Я решил представить их с помощью data.tables
, который мне очень удобен.
Для одного животного у меня было бы что-то вроде этого:
one_animal_dt <- data.table(t=1:20, x=rnorm(20), y=rnorm(20))
Однако мои пользователи и я работаем со многими животными, имеющими разные произвольные методы лечения, условия и другие переменные, которые постоянны в каждом животном.

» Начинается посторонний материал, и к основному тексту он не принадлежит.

(** A subtree (or nothing) takes the place a path ends in. *)
Lemma promote_spec v st0 st k s s0 p pk tk (touched : nat -> Prop) :
  rootPath v st k s p -> rep v (heap st) s0 pk tk -> NoDup (ids tk ++ cids k) ->
  (forall m, ~ touched m -> heap st !! m = heap st0 !! m) ->
  rootOf st (negb v) = rootOf st0 (negb v) ->
  (forall m, m ∈ ids tk \/ m ∈ cids k -> touched m) ->
  exists st', (st1 ← reparent st pk (slotParent s); writeSlot st1 s pk) = Some st' /\
    stepped v st0 st' (plug k tk) touched /\ trieEntries st' = trieEntries st /\
    (forall m, pk <> Some m -> headId k <> Some m -> heap st' !! m = heap st !! m) /\
    (pk = None -> rootPath v st' k s None).
Proof.
  intros Hk Hr Hnd Hf Hro Ht. destruct pk as [kid|]; cbn [reparent].
  - assert (Hd : detached v (heap st) kid tk) by (by eapply rep_detached).
    destruct (hook_stepped v st0 st k s p kid tk touched) as (st' & E & Hst & Hen); auto.
    { apply Ht. left. by eapply detached_in. }
    { intros m Hm%headId_in. auto. }
    destruct (hook_spec v st k s p kid tk Hk Hd Hnd) as (st'' & E' & Hrep & Hfr & _).
    rewrite E in E'. injection E' as <-. exists st'. split; [exact E|]. split; [done|]. split; [done|].
    split; [|done]. intros m H1 H2. apply Hfr; congruence.
  - destruct tk as [|]; [|by destruct Hr]. cbn [mbind option_bind].
    destruct (writeSlot_ctx v st k s p None Hk) as (st' & -> & Hk' & Hfr & Hroot & Hen);
      [by apply NoDup_app in Hnd as (_ & _ & ?)|].
    exists st'. split; [done|]. split; [split|split; [done|split; [|done]]].
    + apply rep_plug. by exists s, None.
    + intros m Hm. rewrite Hfr; [by apply Hf|]. intros E%headId_in. auto.
    + congruence.
    + intros m _ H2. by apply Hfr.
Qed.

В конце концов, наиболее удобным способом, который я нашел для представления данных, было слияние поведения всех животных и всех экспериментов в одной таблице данных, а также использование дополнительных столбцов, которые я установил как ключ, для каждой из этих "повторяющихся переменных".
Итак, концептуально, что-то вроде этого:
animal_list <- list()
animal_list[[1]] <- data.table(t=1:20, x=rnorm(20), y=rnorm(20),
treatment="A", date="2017-02-21 20:00:00",
animal_id=1)
animal_list[[2]] <- data.table(t=1:20, x=rnorm(20), y=rnorm(20),
treatment="B", date="2017-02-21 22:00:00",
animal_id=2)
# ...
final_dt <- rbindlist(animal_list)
setkeyv(final_dt,c("treatment", "date","animal_id"))
Таким образом, очень удобно вычислять резюме на животное, будучи агностиком относительно всей биологической информации (лечение и т.д.).
На практике у нас есть миллионы (а не 20) последовательных чтений для каждого животного, поэтому столбцы, которые мы добавили для удобства, содержат сильно повторяющиеся значения, которые не являются эффективными с точки зрения памяти.
Есть ли способ сжать этот избыточно избыточный ключ без потери структуры (т.е. столбцов) таблицы? В идеале я не хочу принуждать своих пользователей к использованию самих JOIN.